Tonight I’m back in the rusted orange truck. Back on the island. My grandfather is behind the wheel. We’re rolling up the long sloping hill of the old pasture. On the other side lies the pond where the cows drink. Their patties dot the grass like dried mud pies. My grandfather’s hair is black, not silver. The truck smells bad. Stale motor oil, chewing tobacco, mildew, other odors I can’t identify.

It’s going to rain. The sky is leaden, the air still. We roll steadily up the shallow slope, making for the crest. Terror has closed my throat, but Grandpapa’s face is calm. He doesn’t know what’s on the other side of the hill. I don’t either, but I know it’s bad. I’ve dreamed this dream so often that I know I’m dreaming. Each time we make it a little closer to the crest, but we never top the hill. We’re getting close now, thoughI know I’ll wake up soon.

Only this time I don’t.

This time Grandpapa downshifts and steps on the gas pedal, and the old pickup trundles right over. The cows are waiting for us, staring with dumb indifference. Beyond them lies the pond, slate gray and smooth as glass.

I squeeze my hands so tightly into fists that my palms bleed.

There’s something in the pond.

A man.

He’s floating facedown in the water, his arms outspread like Jesus on the cross. He has long hair like Jesus, too. I want to scream, but Grandpapa doesn’t seem to see the man. Mute with fear, I point with my finger. Grandpapa squints and shakes his head. “Goddamn rain,” he says. They can’t work on the island when it rains.

As the truck rolls down toward the pond, Grandpapa points to our right. His prize bull has mounted a cow and is bouncing above her with violent jerks. As he stares at the rutting animals, I look back toward the pond.

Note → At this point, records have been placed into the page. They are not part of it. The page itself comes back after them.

(* ===== verification/DwarfExpr.v ===== *)
(** * The expressions of a compiler

    An arithmetic term over registers and memory, its value, and the DWARF
    expression a compiler writes for it.  [Eval] computes the value. *)
From S2P Require Import Prelude UnwindMemory UnwindMemProps Outcome DwarfMemory DwarfMemProps DwarfOp DwarfOpProps.

Inductive binop :=
| Add | Sub | Mul | Div | Mod | And | Or | Xor | Shl | Shr | Shra | Eq | Ge | Gt | Le | Lt | Ne.
Inductive unop := Abs | Neg | Not.

Inductive term :=
| Const (v : Z) | Reg (reg offset : Z) | Deref (t : term) | DerefSize (n : Z) (t : term) | AddConst (t : term) (v : Z)
| Unary (o : unop) (t : term) | Binary (o : binop) (a b : term).

Section value.
Context (AT : AddressType) {R : Type} `{Memory R} (r : R) (regs_info : RegsInfo).

Definition reg_value (reg : Z) : option Z :=
  if Z.testbit (saved_reg_map regs_info) reg then saved_regs regs_info !! Z.to_nat reg else regs regs_info !! Z.to_nat reg.

(** The value of an operation; [None] where it is an error or not defined. *)
Definition unop_value (o : unop) (x : Z) : option Z :=
  let s := to_signed AT x in
  match o with
  | Abs => if s =? SIGNED_MIN AT then None else Some (to_address AT (Z.abs s))
  | Neg => if s =? SIGNED_MIN AT then None else Some (to_address AT (- s))
  | Not => Some (to_address AT (Z.lnot x))
  end.
Definition binop_value (o : binop) (x y : Z) : option Z :=
  match o with
  | Add => Some (to_address AT (x + y)) | Sub => Some (to_address AT (x - y)) | Mul => Some (to_address AT (x * y))
  | Div =>
      if (y =? 0) || ((to_signed AT x =? SIGNED_MIN AT) && (to_signed AT y =? -1)) then None
      else Some (to_address AT (Z.quot (to_signed AT x) (to_signed AT y)))
  | Mod => if y =? 0 then None else Some (x mod y)
  | And => Some (Z.land x y) | Or => Some (Z.lor x y) | Xor => Some (Z.lxor x y)
  | Shl => if y >=? bits_of AT then None else Some (to_address AT (Z.shiftl x y))
  | Shr => if y >=? bits_of AT then None else Some (Z.shiftr x y)
  | Shra => if y >=? bits_of AT then None else Some (to_address AT (Z.shiftr (to_signed AT x) y))
  | Eq => Some (bool_to_dwarf_bool (x =? y)) | Ne => Some (bool_to_dwarf_bool (negb (x =? y)))
  | Ge => Some (bool_to_dwarf_bool (x >=? y)) | Gt => Some (bool_to_dwarf_bool (x >? y))
  | Le => Some (bool_to_dwarf_bool (x <=? y)) | Lt => Some (bool_to_dwarf_bool (x <? y))
  end.

Fixpoint value (t : term) : option Z :=
  match t with
  | Const v => Some v
  | Reg reg offset => v ← reg_value reg; Some (to_address AT (v + offset))
  | Deref t => a ← value t; bytes ← ReadFully r a (sizeof AT); Some (le_value bytes)
  | DerefSize n t => a ← value t; bytes ← ReadFully r a n; Some (le_value bytes)
  | AddConst t v => x ← value t; Some (to_address AT (x + v))
  | Unary o t => x ← value t; unop_value o x
  | Binary o a b => x ← value a; y ← value b; binop_value o x y
  end.

(** The operands an operation can encode. *)
Fixpoint encodable (t : term) : Prop :=
  match t with
  | Const v => 0 ≤ v < 2 ^ bits_of AT
  | Reg reg offset => 0 ≤ reg < 32 ∧ reg < Z.of_nat (length (regs regs_info)) ∧ - 2 ^ 62 ≤ offset < 2 ^ 62
  | Deref t | Unary _ t => encodable t
  | DerefSize n t => 0 < n ≤ sizeof AT ∧ encodable t
  | AddConst t v => 0 ≤ v < 2 ^ bits_of AT ∧ encodable t
  | Binary _ a b => encodable a ∧ encodable b
  end.
End value.

Definition binop_code (o : binop) : Z :=
  match o with
  | And => 0x1a | Div => 0x1b | Sub => 0x1c | Mod => 0x1d | Mul => 0x1e | Or => 0x21 | Add => 0x22 | Shl => 0x24
  | Shr => 0x25 | Shra => 0x26 | Xor => 0x27 | Eq => 0x29 | Ge => 0x2a | Gt => 0x2b | Le => 0x2c | Lt => 0x2d | Ne => 0x2e
  end.
Definition unop_code (o : unop) : Z := match o with Abs => 0x19 | Neg => 0x1f | Not => 0x20 end.

Fixpoint compile (t : term) : list Z :=
  match t with
  | Const v => 0x10 :: encode_uleb 10 v
  | Reg reg offset => (0x70 + reg) :: encode_sleb 10 offset
  | Deref t => compile t ++ [0x06]
  | DerefSize n t => compile t ++ [0x94; n]
  | AddConst t v => compile t ++ 0x23 :: encode_uleb 10 v
  | Unary o t => compile t ++ [unop_code o]
  | Binary o a b => compile a ++ compile b ++ [binop_code o]
  end.

(** The number of operations. *)
Fixpoint ops_of (t : term) : nat :=
  match t with
  | Const _ | Reg _ _ => 1
  | Deref t | DerefSize _ t | AddConst t _ | Unary _ t => S (ops_of t)
  | Binary _ a b => S (ops_of a + ops_of b)
  end.

(** ** Running the operations *)

Section run.
Context (AT : AddressType) {M R : Type} `{Memory M} `{Memory R} (m : M) (r : R) (regs_info : RegsInfo).
Context (c : Z → option Z) (limit : Z) `{!Reads limit m c}.
Hypothesis Hlimit : 8 ≤ limit.
Hypothesis Hregs : regs_ok regs_info.

Definition at_state (s : DwarfOp) (a : Z) (stack : list Z) : Prop :=
  cur_offset_ (op_memory s) = a ∧ stack_ s = stack ∧ is_register_ s = false.

(** [n] operations in a row, none of them [DW_OP_drop]. *)
Inductive decodes (end_ : Z) : nat → DwarfOp → DwarfOp → Prop :=
| decodes_nil s : decodes end_ 0 s s
| decodes_cons n s s1 s2 :
    cur_offset_ (op_memory s) < end_ → Decode AT m r regs_info s = Ret () s1 → cur_op_ s1 ≠ 0x13 →
    decodes end_ n s1 s2 → decodes end_ (S n) s s2.

Lemma decodes_app end_ n1 n2 s1 s2 s3 :
  decodes end_ n1 s1 s2 → decodes end_ n2 s2 s3 → decodes end_ (n1 + n2) s1 s3.
Proof. induction 1; cbn; [done|]. intros. econstructor; eauto. Qed.

Lemma decodes_snoc end_ n s1 s2 s3 :
  decodes end_ n s1 s2 → cur_offset_ (op_memory s2) < end_ → Decode AT m r regs_info s2 = Ret () s3 → cur_op_ s3 ≠ 0x13 →
  decodes end_ (S n) s1 s3.
Proof.
  intros Hd Hc E Hne. rewrite <-Nat.add_1_r. eapply decodes_app; [done|]. econstructor; [done..|constructor].
Qed.

Lemma eval_loop_decodes end_ fuel n it s s' :
  decodes end_ n s s' → ¬ cur_offset_ (op_memory s') < end_ → it + Z.of_nat n ≤ 1000 → (n < fuel)%nat →
  eval_loop AT m r regs_info fuel end_ it s = Ret () s'.
Proof.
  intros Hd Hend. revert fuel it. induction Hd as [s|n s s1 s2 Hc E _ _ IH]; intros [|fuel] it Hit Hf; try lia;
    cbn [eval_loop]; unfold mbind at 1, prog_bind at 1, get.
  - destruct (Z.ltb_spec (cur_offset_ (op_memory s)) end_); [lia|done].
  - destruct (Z.ltb_spec (cur_offset_ (op_memory s)) end_); [|lia]. unfold mbind at 1, prog_bind at 1. rewrite E.
    destruct (Z.eqb_spec it 1000); [lia|]. apply IH; [done|lia..].
Qed.

Definition start_state (start : Z) (s : DwarfOp) : DwarfOp :=
  s <| is_register_ := false |> <| stack_ := [] |>
    <| op_memory := set_cur_offset start (op_memory s) |> <| dex_pc_set_ := false |>.

Lemma Eval_decodes start end_ n s s' :
  decodes end_ n (start_state start s) s' → ¬ cur_offset_ (op_memory s') < end_ → (n ≤ 1000)%nat →
  Eval AT m r regs_info start end_ s = Ret () s'.
Proof.
  intros Hd Hend Hn. unfold Eval, mbind, prog_bind, get, modify. fold (start_state start s).
  inversion Hd as [s0|n1 s0 s1 s2 Hc1 E1 _ Hd1]; subst; clear Hd.
  { destruct (Z.ltb_spec (cur_offset_ (op_memory (start_state start s))) end_); [lia|done]. }
  destruct (Z.ltb_spec (cur_offset_ (op_memory (start_state start s))) end_); [|lia]. cbn [negb]. rewrite E1.
  inversion Hd1 as [s0|n2 s0 s3 s4 Hc2 E2 Hdrop Hd2]; subst; clear Hd1.
  { destruct (Z.ltb_spec (cur_offset_ (op_memory s')) end_); [lia|done]. }
  destruct (Z.ltb_spec (cur_offset_ (op_memory s1)) end_); [|lia]. cbn [negb]. rewrite E2.
  destruct (Z.eqb_spec (cur_op_ s3) 0x13); [done|]. rewrite andb_false_r.
  apply (eval_loop_decodes _ _ n2); [done|done|lia|unfold eval_fuel; lia].
Qed.

(** The state in which an operation's handler runs. *)
Definition handler_state (s : DwarfOp) (a b : Z) (vs : list Z) : DwarfOp :=
  s <| op_memory := set_cur_offset a (op_memory s) |> <| last_error_ := (last_error_ s) <| code := DWARF_ERROR_NONE |> |>
    <| cur_op_ := b |> <| operands_ := vs |>.

Lemma Decode_handler s a b stack vs n :
  at_state s a stack → 0 ≤ a → a + 1 < 2 ^ 64 → c a = Some b →
  handle_func (op_at b) ≠ OP_ILLEGAL → num_required_stack_values (op_at b) ≤ Z.of_nat (length stack) →
  (∀ s, at_state s (a + 1) stack → operands_ s = [] →
     read_operands AT m (operand_encodings (op_at b)) s =
       Ret () (s <| op_memory := set_cur_offset (a + 1 + n) (op_memory s) |> <| operands_ := vs |>)) →
  Decode AT m r regs_info s = kOpHandleFuncList AT r regs_info (handle_func (op_at b)) (handler_state s (a + 1 + n) b vs).
Proof.
  intros (Ea & <- & Er) Ha Htop Hb Hf Hreq Hops. unfold Decode, mbind, prog_bind, modify, reading, on_error, zoom, get.
  rewrite (ReadByte_stored m c limit Hlimit _ b) by (cbn; unfold cursor_ok; rewrite ?Ea; (done || lia)).
  rewrite bool_decide_false by done.
  match goal with |- context [Z.of_nat (length (stack_ ?x)) <? _] => change (stack_ x) with (stack_ s) end.
  destruct (Z.ltb_spec (Z.of_nat (length (stack_ s))) (num_required_stack_values (op_at b))) as [|_]; [lia|].
  rewrite Hops; [done| |done]. split; [|done]. cbn. rewrite Ea. apply u64_small. lia.
Qed.

(** *** Operands *)

Lemma read_no_operands s a stack :
  at_state s a stack → operands_ s = [] →
  read_operands AT m [] s = Ret () (s <| op_memory := set_cur_offset (a + 0) (op_memory s) |> <| operands_ := [] |>).
Proof. intros (Ea & _) Ho. destruct s as [[] ? ? ? ? ? ?]. cbn in *. subst. by rewrite Z.add_0_r. Qed.

Lemma read_one_operand enc v n a s stack :
  (∀ d, cur_offset_ d = a → ReadEncodedValue m AT enc d = Ret v (set_cur_offset (a + n) d)) →
  at_state s a stack → operands_ s = [] →
  read_operands AT m [enc] s =
    Ret () (s <| op_memory := set_cur_offset (a + n) (op_memory s) |> <| operands_ := [to_address AT v] |>).
Proof.
  intros Hread (Ea & _) Ho. cbn [read_operands]. unfold mbind, prog_bind, reading, on_error, zoom, modify.
  rewrite (Hread _ Ea). cbn. by rewrite Ho.
Qed.

Lemma advance_small n d : 0 ≤ cur_offset_ d + n < 2 ^ 64 → advance n d = set_cur_offset (cur_offset_ d + n) d.
Proof. intros Hn. unfold advance. by rewrite u64_small. Qed.

Lemma read_uleb a d v :
  0 ≤ v < 2 ^ 64 → 0 ≤ a → a + 10 < 2 ^ 64 → stored c a (encode_uleb 10 v) → cur_offset_ d = a →
  ReadEncodedValue m AT DW_EH_PE_uleb128 d = Ret v (set_cur_offset (a + Z.of_nat (length (encode_uleb 10 v))) d).
Proof.
  intros Hv Ha Htop Hs <-. pose proof (encode_uleb_length 10 v) as Hl.
  change (ReadEncodedValue m AT DW_EH_PE_uleb128 d) with ((ReadULEB128 m ≫= AdjustEncodedValue 0) d).
  unfold mbind, prog_bind.
  rewrite (ReadULEB128_encoded m c limit d v) by (done || (unfold cursor_ok; lia)). rewrite advance_small by lia. done.
Qed.

Lemma read_sleb a d v :
  - 2 ^ 62 ≤ v < 2 ^ 62 → 0 ≤ a → a + 10 < 2 ^ 64 → stored c a (encode_sleb 10 v) → cur_offset_ d = a →
  ReadEncodedValue m AT DW_EH_PE_sleb128 d = Ret (u64 v) (set_cur_offset (a + Z.of_nat (length (encode_sleb 10 v))) d).
Proof.
  intros Hv Ha Htop Hs <-. pose proof (encode_sleb_length 10 v) as Hl.
  change (ReadEncodedValue m AT DW_EH_PE_sleb128 d) with (((v ← ReadSLEB128 m; mret (u64 v)) ≫= AdjustEncodedValue 0) d).
  unfold mbind, prog_bind. rewrite (ReadSLEB128_encoded m c limit d v) by (done || lia || (unfold cursor_ok; lia)).
  destruct (Z.ltb_spec v (- 2 ^ 62)); [lia|]. rewrite advance_small by lia. done.
Qed.

Lemma read_udata1 a d b :
  0 ≤ a → a + 1 < 2 ^ 64 → c a = Some b → cur_offset_ d = a →
  ReadEncodedValue m AT DW_EH_PE_udata1 d = Ret b (set_cur_offset (a + 1) d).
Proof.
  intros Ha Htop Hb <-.
  change (ReadEncodedValue m AT DW_EH_PE_udata1 d) with ((ReadUnsigned m 1 ≫= AdjustEncodedValue 0) d).
  unfold mbind, prog_bind.
  rewrite (ReadByte_stored m c limit Hlimit d b) by (done || (unfold cursor_ok; lia)). rewrite advance_small by lia. done.
Qed.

The man isn’t floating anymore. He’s getting to his feet. My palms tingle with apprehension. The man isn’t in the pond, but on it. He’s standing on its glassy surface as though on an ice rink. But it’s almost a hundred degrees outside. My heart pounds so loudly I can hear it over the sound of the truck.

The man standing on the surface of the pond is my father.

I recognize his jeans and his work shirt. And behind the long hair, his deep-set brown eyes. As I stare, he starts walking across the water, holding out his arms to me. He wants to show me something. Grandpapa is mesmerized by the bull humping the cow. I pull at his shirtsleeve, but he won’t look away. Daddy is walking on water like Jesus in the Bible, but Grandpapa won’t look!

Daddy!” I shout.

Luke Ferry nods at me but says nothing. As he nears the edge of the pond, he starts unbuttoning his shirt. I see dark hair on his chest. He undoes four buttons, then pulls his shirt open. I want to shut my eyes, but I can’t. On the right side of his chest is a hole where the bullet went in. There are other scars, too, the big sutured Y-incision of an autopsy. As I stare in horror, Daddy puts two fingers into the bullet hole and starts to rip it open. He wants me to watch, but I don’t want to see. I cover my eyes with my hands, then peer between my fingers. Something is pouring out of the wound like blood, only it’s not blood. It’s gray. That’s all I know, and all I want to know.

Look, Kitty Cat,” he commands. “ I want you to look.”

I can’t look.

When he calls my name again, I shut my eyes and scream.